[Provided information]
Lemma notify_file_same cb c w : same_files w (notify_file cb c w) \/ notify_file cb c w = tell_file c w.
Proof. unfold notify_file. destruct (file_callbacks w cb); [by right|by left]. Qed.

Lemma notify_file_files cb c w : node (base (notify_file cb c w)) = node (base w) /\ file_senders (notify_file cb c w) = file_senders w /\
  file_receivers (notify_file cb c w) = file_receivers w /\ user_files (notify_file cb c w) = user_files w.
Proof. unfold notify_file. by destruct (file_callbacks w cb). Qed.

Lemma request_offered n id i s size w : CarrierInvite.memory (E:=E) -> CarrierInvite.friend_of (base w) n id -> nul_free s -> zlen s < 512 ->
  exists w' ft, notify_file_request_cb n i s size w = Ok w' /\ node (base w') = node (base w) /\ user_files w' = user_files w /\
    file_receivers w' = file_receivers w ++ [ft] /\ is_tracker n i ft = true /\ get_fullpath (Some ft) = Ok (Some (tmp_path ++ s)).
Proof.
  intros Hm Hf Hs Hl. unfold notify_file_request_cb.
  match goal with |- context [file_report ?l n ?u ?k w] => destruct (report_known l n id w u k Hf) as (w1 & [] & ->) end.
  unfold add_new_file_receiver. destruct (fask_cases carrier_alloc w1) as (ok & w2 & -> & [] & e & ->). rewrite Hm. cbn [negb].
  destruct (fresh_string s Hs Hl) as (r & ->). destruct (fresh_string tmp_path) as (r' & ->); [by repeat constructor|done|]. bind_simpl.
  change (IOEXSUCCESS <? 0) with false. cbn iota. eexists _, (mkFile (s ++ 0 :: r) (tmp_path ++ 0 :: r') n i). split; [reflexivity|].
  match goal with |- context [notify_file ?cb ?c ?w] => destruct (notify_file_files cb c w) as (-> & _ & -> & ->) end.
  cbn. rewrite sf_node1, sf_node0, sf_files1, sf_files0, sf_receivers1, sf_receivers0. split_and!; try done.
  - unfold is_tracker. cbn. by rewrite !Z.eqb_refl.
  - apply (offered_path s n i r r' Hs Hl).
Qed.

Lemma canceled_found n id i w ft p : CarrierInvite.friend_of (base w) n id -> is_sender i = false -> allowed Unlink ->
  found (file_receivers w) n i = Some ft -> get_fullpath (Some ft) = Ok (Some p) ->
  exists w', notify_file_canceled_cb n i w = Ok w' /\ user_files w' = delete p (user_files w) /\
    file_receivers w' = remove_tracker (file_receivers w) n i.
Proof.
  intros Hf Hi Ha Hft Hp. unfold notify_file_canceled_cb.
  match goal with |- context [file_report ?l n ?u ?k w] => destruct (report_known l n id w u k Hf) as (w1 & [] & ->) end.
  unfold cancel_tracker. rewrite Hi. unfold find_file_receiver. destruct (find_cases (file_receivers w1) n i w1) as (w2 & -> & []).
  rewrite sf_receivers0, Hft, Hp. bind_simpl. destruct (unlink_cases p w2 Ha) as (w3 & -> & _ & Hr & Hu). cbn [remove_file_receiver]. bind_simpl.
  eexists. split; [reflexivity|]. match goal with |- context [notify_file ?cb ?c ?w] => destruct (notify_file_files cb c w) as (_ & _ & -> & ->) end.
  cbn. destruct (found_is _ _ _ _ Hft) as [-> ->]. by rewrite Hr, Hu, sf_receivers1, sf_receivers0, sf_files1, sf_files0.
Qed.

Lemma canceled_unknown n id i w : CarrierInvite.friend_of (base w) n id ->
  found (if is_sender i then file_senders w else file_receivers w) n i = None -> notify_file_canceled_cb n i w = AssertFail 171.
Proof.
  intros Hf Hn. unfold notify_file_canceled_cb.
  match goal with |- context [file_report ?l n ?u ?k w] => destruct (report_known l n id w u k Hf) as (w1 & [] & ->) end.
  unfold cancel_tracker, find_file_sender, find_file_receiver. destruct (is_sender i).
  - destruct (find_cases (file_senders w1) n i w1) as (w2 & -> & _). by rewrite sf_senders0, Hn.
  - destruct (find_cases (file_receivers w1) n i w1) as (w2 & -> & _). by rewrite sf_receivers0, Hn.
Qed.

(** What a friend can do without being asked: by offering a file with a name of its
    choice and cancelling the offer it removes the file of that name relative to /tmp,
    be the name one that leads out of /tmp, and nothing is left of the offer; and by
    cancelling a file that is not under way it ends the process. *)
Theorem friend_removes_files n id i w : CarrierInvite.memory (E:=E) -> CarrierInvite.friend_of (base w) n id ->
  (forall s size, allowed Unlink -> is_sender i = false -> found (file_receivers w) n i = None -> nul_free s -> zlen s < 512 ->
    exists w1 w2, notify_file_request_cb n i s size w = Ok w1 /\ notify_file_canceled_cb n i w1 = Ok w2 /\
      user_files w2 = delete (tmp_path ++ s) (user_files w) /\ file_receivers w2 = file_receivers w) /\
  (found (if is_sender i then file_senders w else file_receivers w) n i = None -> notify_file_canceled_cb n i w = AssertFail 171).
Proof.
  intros Hm Hf. split; [|by apply canceled_unknown with id]. intros s size Ha Hi Hn Hs Hl.
  destruct (request_offered n id i s size w Hm Hf Hs Hl) as (w1 & ft & H1 & Hb & Hu & Hr & Ht & Hp).
  assert (CarrierInvite.friend_of (base w1) n id) as Hf1 by (unfold CarrierInvite.friend_of in *; by rewrite Hb).
  assert (found (file_receivers w1) n i = Some ft) as Hft by (rewrite Hr; by apply found_app).
  destruct (canceled_found n id i w1 ft _ Hf1 Hi Ha Hft Hp) as (w2 & H2 & Hu2 & Hr2).
  exists w1, w2. split_and!; [done|done|by rewrite Hu2, Hu|]. rewrite Hr2, Hr. clear - Hn Ht. unfold found in Hn. revert Hn. generalize 0.
  induction (file_receivers w) as [|x l IH]; intros r; cbn; [by rewrite Ht|]. destruct (is_tracker n i x) eqn:Hx; [done|].
  intros H. by rewrite (IH _ H).
Qed.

[Exercise directions]
Copy each line of the data that contains the word "else".

[The completed task]
  found (if is_sender i then file_senders w else file_receivers w) n i = None -> notify_file_canceled_cb n i w = AssertFail 171.
  (found (if is_sender i then file_senders w else file_receivers w) n i = None -> notify_file_canceled_cb n i w = AssertFail 171).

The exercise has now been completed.